__Input data__
(* ===== verification/PyJson.v ===== *)
(** [json.loads], as a reader of one value: white space, literals (with the NaN
    and infinities Python accepts), numbers, strings, arrays and objects.  Of
    equal keys the last value counts, in the first key's place.  A text nested
    deeper than the interpreter's stack is not modelled. *)
From S2P Require Import Prelude PyNum PyValue PyText QueryDsl PyWire QueryLexer.
From Stdlib Require Import Ascii SpecFloat.
From Stdlib Require Import Ascii.

Local Open Scope string_scope.
Local Open Scope list_scope.
Local Open Scope Z_scope.

Fixpoint skip_json_space (l : chars) : chars :=
  match l with
  | c :: l' => if bool_decide (code c ∈ [32; 9; 10; 13]) then skip_json_space l' else l
  | [] => []
  end.

(** An optional part of a number: its text and what follows. *)
Definition fraction_part (l : chars) : chars * chars :=
  match l with
  | "."%char :: l' =>
      let '(digits, rest) := span is_ascii_digit l' in
      if is_nil digits then ([], l) else ("."%char :: digits, rest)
  | _ => ([], l)
  end.

Definition exponent_part (l : chars) : chars * chars :=
  match l with
  | e :: l' =>
      if bool_decide (e = "e"%char ∨ e = "E"%char) then
        let '(sign, l') := match l' with
                           | "-"%char :: l' => (["-"%char], l')
                           | "+"%char :: l' => (["+"%char], l')
                           | _ => ([], l')
                           end in
        let '(digits, rest) := span is_ascii_digit l' in
        if is_nil digits then ([], l) else (e :: sign ++ digits, rest)
      else ([], l)
  | [] => ([], l)
  end.

Definition json_number (l : chars) : option (value * chars) :=
  let '(sign, l) := match l with "-"%char :: l => (["-"%char], l) | _ => ([], l) end in
  let '(whole, l) := match l with
                     | "0"%char :: l => (["0"%char], l)
                     | _ => span is_ascii_digit l
                     end in
  if is_nil whole then None else
  let '(fraction, l) := fraction_part l in
  let '(exponent, l) := exponent_part l in
  let text := of_chars (sign ++ whole ++ fraction ++ exponent) in
  if is_nil fraction && is_nil exponent
  then (λ z, (VInt z, l)) <$> int_of_text text
  else (λ f, (VNum (NFloat f), l)) <$> float_of_text text.

Definition json_literals : list (string * value) :=
  [("null", VNone); ("true", VBool true); ("false", VBool false);
   ("NaN", VNum (NFloat S754_nan)); ("Infinity", VNum (NFloat (S754_infinity false)));
   ("-Infinity", VNum (NFloat (S754_infinity true)))]%string.

Fixpoint json_literal (literals : list (string * value)) (l : chars) : option (value * chars) :=
  match literals with
  | [] => None
  | (name, v) :: literals =>
      match strip_prefix (to_chars name) l with
      | Some rest => Some (v, rest)
      | None => json_literal literals l
      end
  end.

(** The rest of a string after its opening quote. *)
Definition json_text (l : chars) : option (string * chars) :=
  match closing false l with
  | Some (body, rest) => (λ s, (of_chars s, rest)) <$> json_string_of (quote :: body)
  | None => None
  end.

Fixpoint json_value (fuel : nat) (l : chars) : option (value * chars) :=
  match fuel with
  | O => None
  | S fuel =>
      match skip_json_space l with
      | [] => None
      | (c :: l') as l =>
          if bool_decide (c = quote) then '(s, rest) ← json_text l'; Some (VStr s, rest)
          else if bool_decide (c = "["%char) then
            match skip_json_space l' with
            | "]"%char :: rest => Some (VList [], rest)
            | _ => '(vs, rest) ← json_elements fuel l'; Some (VList vs, rest)
            end
          else if bool_decide (c = "{"%char) then
            match skip_json_space l' with
            | "}"%char :: rest => Some (VDict [], rest)
            | _ => '(d, rest) ← json_members fuel [] l'; Some (VDict d, rest)
            end
          else match json_literal json_literals l with
               | Some r => Some r
               | None => json_number l
               end
      end
  end
with json_elements (fuel : nat) (l : chars) : option (list value * chars) :=
  match fuel with
  | O => None
  | S fuel =>
      '(v, l) ← json_value fuel l;
      match skip_json_space l with
      | ","%char :: l => '(vs, l) ← json_elements fuel l; Some (v :: vs, l)
      | "]"%char :: l => Some ([v], l)
      | _ => None
      end
  end
with json_members (fuel : nat) (d : dict) (l : chars) : option (dict * chars) :=
  match fuel with
  | O => None
  | S fuel =>
      match skip_json_space l with
      | c :: l =>
          if bool_decide (c = quote) then
            '(k, l) ← json_text l;
            match skip_json_space l with
            | ":"%char :: l =>
                '(v, l) ← json_value fuel l;
                match skip_json_space l with
                | ","%char :: l => json_members fuel (dict_set k v d) l
                | "}"%char :: l => Some (dict_set k v d, l)
                | _ => None
                end
            | _ => None
            end
          else None
      | [] => None
      end
  end.

(** [json.loads(s)]; [None] is a [ValueError].  Every recursive call but the
    elements' own follows a character that was read. *)
Definition json_loads (s : string) : option value :=
  let l := to_chars s in
  match json_value (2 * List.length l + 2) l with
  | Some (v, rest) => if is_nil (skip_json_space rest) then Some v else None
  | None => None
  end.

(** Single quotes stand for double ones. *)
Example json_reads :
  let j s := json_loads (of_chars ((λ c, if bool_decide (c = "'"%char) then quote else c) <$> to_chars s)) in
  j " [1, -2.5e1 , 'a\u0041', {'k': null, 'k': true}, [], {}] " =
    Some (VList [VInt 1; VNum (NFloat (float_of_dec (Dec (-25) 0))); VStr "aA"; VDict [("k", VBool true)]; VList []; VDict []])
  ∧ j "01" = None ∧ j "[1,]" = None ∧ j "-Infinity" = Some (VNum (NFloat (S754_infinity true)))
  ∧ j "[1" = None ∧ j " " = None ∧ j "1.e" = None ∧ j "'a" = None.
Proof. vm_compute. by split_and!. Qed.

(** * [json.loads] reads on: every value leaves less text than it was given, so the
    fuel of PyJson.v, two per character, is enough, and more changes nothing. *)

Local Close Scope Z_scope.
Local Close Scope string_scope.
Local Open Scope Z_scope.

(** ** What is read is consumed *)

Lemma skip_json_space_le l : (length (skip_json_space l) ≤ length l)%nat.
Proof. induction l as [|c l IH]; simpl; [done|]. case_bool_decide; simpl; lia. Qed.

Lemma span_le p l : (length (span p l).2 ≤ length l)%nat.
Proof. induction l as [|c l IH]; simpl; [done|]. destruct (p c), (span p l); simpl in *; lia. Qed.

Lemma span_lt p l : is_nil (span p l).1 = false → (length (span p l).2 < length l)%nat.
Proof.
  destruct l as [|c l]; simpl; [done|]. pose proof (span_le p l).
  destruct (p c), (span p l); simpl in *; [lia|done].
Qed.

Lemma fraction_part_le l : (length (fraction_part l).2 ≤ length l)%nat.
Proof.
  unfold fraction_part. destruct l as [|[[] [] [] [] [] [] [] []] l]; simpl; try lia.
  pose proof (span_le is_ascii_digit l). destruct (span is_ascii_digit l) as [a b]. destruct (is_nil a); simpl in *; lia.
Qed.

(** An optional sign. *)
Lemma signed_rest_le (l : chars) (m : list ascii * chars) :
  m = match l with
      | "-"%char :: l' => (["-"%char], l') | "+"%char :: l' => (["+"%char], l') | _ => ([], l)
      end → (length m.2 ≤ length l)%nat.
Proof. intros ->. destruct l as [|[[] [] [] [] [] [] [] []] l]; simpl; lia. Qed.

Lemma exponent_part_le l : (length (exponent_part l).2 ≤ length l)%nat.
Proof.
  unfold exponent_part. destruct l as [|c l]; [done|]. case_bool_decide; [|done].
  match goal with |- context [match l with _ => _ end] =>
    pose proof (signed_rest_le l _ eq_refl) as Hs; destruct (match l with
      | "-"%char :: l' => (["-"%char], l') | "+"%char :: l' => (["+"%char], l') | _ => ([], l)
      end) as [sign r] end.
  simpl in Hs. pose proof (span_le is_ascii_digit r). destruct (span is_ascii_digit r) as [a b].
  destruct (is_nil a); simpl in *; lia.
Qed.

Lemma whole_part_lt (l : chars) (m : chars * chars) :
  m = match l with "0"%char :: l => (["0"%char], l) | _ => span is_ascii_digit l end →
  is_nil m.1 = false → (length m.2 < length l)%nat.
Proof.
  intros -> Hm. pose proof (span_lt is_ascii_digit l) as H.
  destruct l as [|[[] [] [] [] [] [] [] []] l]; simpl in *; auto; lia.
Qed.

Lemma unsigned_le (l : chars) (m : list ascii * chars) :
  m = match l with "-"%char :: l => (["-"%char], l) | _ => ([], l) end → (length m.2 ≤ length l)%nat.
Proof. intros ->. destruct l as [|[[] [] [] [] [] [] [] []] l]; simpl; lia. Qed.

Lemma json_number_lt l v rest : json_number l = Some (v, rest) → (length rest < length l)%nat.
Proof.
  unfold json_number.
  match goal with |- context [match l with _ => _ end] => pose proof (unsigned_le l _ eq_refl) as H1;
    destruct (match l with "-"%char :: l => (["-"%char], l) | _ => ([], l) end) as [sign l1] end.
  match goal with |- context [match l1 with _ => _ end] => pose proof (whole_part_lt l1 _ eq_refl) as H2;
    destruct (match l1 with "0"%char :: l => (["0"%char], l) | _ => span is_ascii_digit l1 end) as [whole l2] end.
  destruct (is_nil whole) eqn:Hw; [done|]. specialize (H2 Hw).
  pose proof (fraction_part_le l2) as H3. destruct (fraction_part l2) as [fr l3].
  pose proof (exponent_part_le l3) as H4. destruct (exponent_part l3) as [ex l4]. simpl in *.
  destruct (_ && _).
  - destruct (int_of_text _); simpl; [|done]. intros [= _ <-]. lia.
  - destruct (float_of_text _); simpl; [|done]. intros [= _ <-]. lia.
Qed.

Lemma json_literal_lt lits l v rest :
  Forall (λ x, x.1 ≠ ""%string) lits → json_literal lits l = Some (v, rest) → (length rest < length l)%nat.
Proof.
  induction 1 as [|[name w] lits Hne _ IH]; simpl; [done|].
  destruct (strip_prefix (to_chars name) l) as [r|] eqn:Hp; [|done]. intros [= _ <-].
  apply strip_prefix_Some in Hp as ->. rewrite length_app.
  destruct name; [done|]. simpl. lia.
Qed.

Lemma json_literals_named : Forall (λ x, x.1 ≠ ""%string) json_literals.
Proof. repeat constructor; done. Qed.

Lemma json_text_lt l s rest : json_text l = Some (s, rest) → (length rest < length l)%nat.
Proof.
  unfold json_text. destruct (closing false l) as [[body r]|] eqn:Hc; [|done].
  destruct (json_string_of _); simpl; [|done]. intros [= _ <-].
  pose proof (closing_Some _ _ _ _ Hc) as ->. rewrite length_app.
  destruct body; [|simpl; lia]. exfalso. revert Hc. destruct r; simpl; [done|].
  destruct (_ && _); [done|]. by destruct (closing _ r) as [[]|].
Qed.

(** A reader of a part of a text. *)
Definition consumes {A} (n : nat) (x : option (A * chars)) : Prop :=
  match x with Some (_, rest) => (length rest < n)%nat | None => True end.

Ltac on_char l := destruct l as [|[[] [] [] [] [] [] [] []] ?]; try exact I; try done.

#[local] Arguments json_literal : simpl never.
#[local] Arguments json_number : simpl never.
#[local] Arguments json_text : simpl never.

Lemma json_consumes fuel :
  (∀ l, consumes (length l) (json_value fuel l)) ∧
  (∀ l, consumes (length l) (json_elements fuel l)) ∧
  (∀ d l, consumes (length l) (json_members fuel d l)).
Proof.
  induction fuel as [|fuel (IHv & IHe & IHm)]; [done|]. split_and!.
  - intros l. simpl. pose proof (skip_json_space_le l) as Hl.
    destruct (skip_json_space l) as [|c r] eqn:Hr; [done|]. simpl in Hl.
    case_bool_decide; [|case_bool_decide; [|case_bool_decide]].
    + destruct (json_text r) as [[s rest]|] eqn:Ht; [|done]. apply json_text_lt in Ht. simpl. lia.
    + pose proof (skip_json_space_le r) as Hr'. pose proof (IHe r) as IHe.
      destruct (json_elements fuel r) as [[vs rest]|]; simpl in IHe;
        on_char (skip_json_space r); simpl in *; lia.
    + pose proof (skip_json_space_le r) as Hr'. pose proof (IHm [] r) as IHm.
      destruct (json_members fuel [] r) as [[vs rest]|]; simpl in IHm;
        on_char (skip_json_space r); simpl in *; lia.
    + destruct (json_literal json_literals (c :: r)) as [[v rest]|] eqn:Hj.
      * apply json_literal_lt in Hj; [|exact json_literals_named]. simpl in *. lia.
      * destruct (json_number (c :: r)) as [[v rest]|] eqn:Hn; [|done].
        apply json_number_lt in Hn. simpl in *. lia.
  - intros l. simpl. pose proof (IHv l) as Hv. destruct (json_value fuel l) as [[v r]|]; [simpl in *|done].
    pose proof (skip_json_space_le r) as Hr. destruct (skip_json_space r) as [|c r'] eqn:Hs; [done|].
    pose proof (IHe r') as He. destruct (json_elements fuel r') as [[vs rest]|]; simpl in He;
      destruct c as [[] [] [] [] [] [] [] []]; try exact I; simpl in *; lia.
  - intros d l. simpl. pose proof (skip_json_space_le l) as Hl.
    destruct (skip_json_space l) as [|c l1] eqn:Hs; [done|]. case_bool_decide; [|done].
    destruct (json_text l1) as [[k l2]|] eqn:Ht; [|done]. apply json_text_lt in Ht. simpl in *.
    pose proof (skip_json_space_le l2) as Hl2. on_char (skip_json_space l2).
    match goal with |- context [json_value fuel ?x] => rename x into l3 end.
    pose proof (IHv l3) as Hv. destruct (json_value fuel l3) as [[v l4]|]; [simpl in *|done].
    pose proof (skip_json_space_le l4) as Hl4. destruct (skip_json_space l4) as [|c' l5]; [done|].
    pose proof (IHm (dict_set k v d) l5) as Hm.
    destruct (json_members fuel (dict_set k v d) l5) as [[d' rest]|]; simpl in Hm;
      destruct c' as [[] [] [] [] [] [] [] []]; try exact I; simpl in *; lia.
Qed.

(** ** Fuel *)

(** With two per character and one more, a value reads the same whatever the fuel. *)
Lemma json_fuel_irrelevant n :
  (∀ m l, (2 * length l + 1 ≤ n)%nat → (2 * length l + 1 ≤ m)%nat → json_value n l = json_value m l) ∧
  (∀ m l, (2 * length l + 2 ≤ n)%nat → (2 * length l + 2 ≤ m)%nat → json_elements n l = json_elements m l) ∧
  (∀ m d l, (2 * length l + 2 ≤ n)%nat → (2 * length l + 2 ≤ m)%nat → json_members n d l = json_members m d l).
Proof.
  induction n as [|n (IHv & IHe & IHm)]; [split_and!; intros; lia|].
  split_and!; intros [|m]; try (intros; lia).
  - intros l Hn Hm. simpl. pose proof (skip_json_space_le l) as Hl.
    destruct (skip_json_space l) as [|c r]; [done|]. simpl in Hl.
    rewrite (IHe m r), (IHm m [] r) by lia. done.
  - intros l Hn Hm. simpl. rewrite (IHv m l) by lia.
    pose proof (proj1 (json_consumes m) l) as Hv. destruct (json_value m l) as [[v r]|]; [simpl in *|done].
    pose proof (skip_json_space_le r) as Hr. destruct (skip_json_space r) as [|c r']; [done|].
    simpl in Hr. rewrite (IHe m r') by lia. done.
  - intros d l Hn Hm. simpl. pose proof (skip_json_space_le l) as Hl.
    destruct (skip_json_space l) as [|c l1]; [done|]. case_bool_decide; [|done].
    destruct (json_text l1) as [[k l2]|] eqn:Ht; [|done]. apply json_text_lt in Ht. simpl in *.
    pose proof (skip_json_space_le l2) as Hl2. on_char (skip_json_space l2).
    match goal with |- context [json_value n ?x] => rename x into l3 end. simpl in *.
    rewrite (IHv m l3) by lia. pose proof (proj1 (json_consumes m) l3) as Hv.
    destruct (json_value m l3) as [[v l4]|]; [simpl in *|done].
    pose proof (skip_json_space_le l4) as Hl4. destruct (skip_json_space l4) as [|c' l5]; [done|].
    simpl in Hl4. rewrite (IHm m (dict_set k v d) l5) by lia. done.
Qed.

(** [json.loads] is what any larger fuel gives. *)
Lemma json_loads_fuel fuel s :
  (2 * length (to_chars s) + 2 ≤ fuel)%nat →
  json_loads s = match json_value fuel (to_chars s) with
                 | Some (v, rest) => if is_nil (skip_json_space rest) then Some v else None
                 | None => None
                 end.
Proof.
  intros Hf. unfold json_loads.
  by rewrite (proj1 (json_fuel_irrelevant _) fuel (to_chars s)) by lia.
Qed.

__How to complete this task__
Exactly as they appear, copy the lines of the listing above from the first through the one that contains "(** An optional part", and nothing more.

__Reply to the exercise__
(* ===== verification/PyJson.v ===== *)
(** [json.loads], as a reader of one value: white space, literals (with the NaN
    and infinities Python accepts), numbers, strings, arrays and objects.  Of
    equal keys the last value counts, in the first key's place.  A text nested
    deeper than the interpreter's stack is not modelled. *)
From S2P Require Import Prelude PyNum PyValue PyText QueryDsl PyWire QueryLexer.
From Stdlib Require Import Ascii SpecFloat.
From Stdlib Require Import Ascii.

Local Open Scope string_scope.
Local Open Scope list_scope.
Local Open Scope Z_scope.

Fixpoint skip_json_space (l : chars) : chars :=
  match l with
  | c :: l' => if bool_decide (code c ∈ [32; 9; 10; 13]) then skip_json_space l' else l
  | [] => []
  end.

(** An optional part of a number: its text and what follows. *)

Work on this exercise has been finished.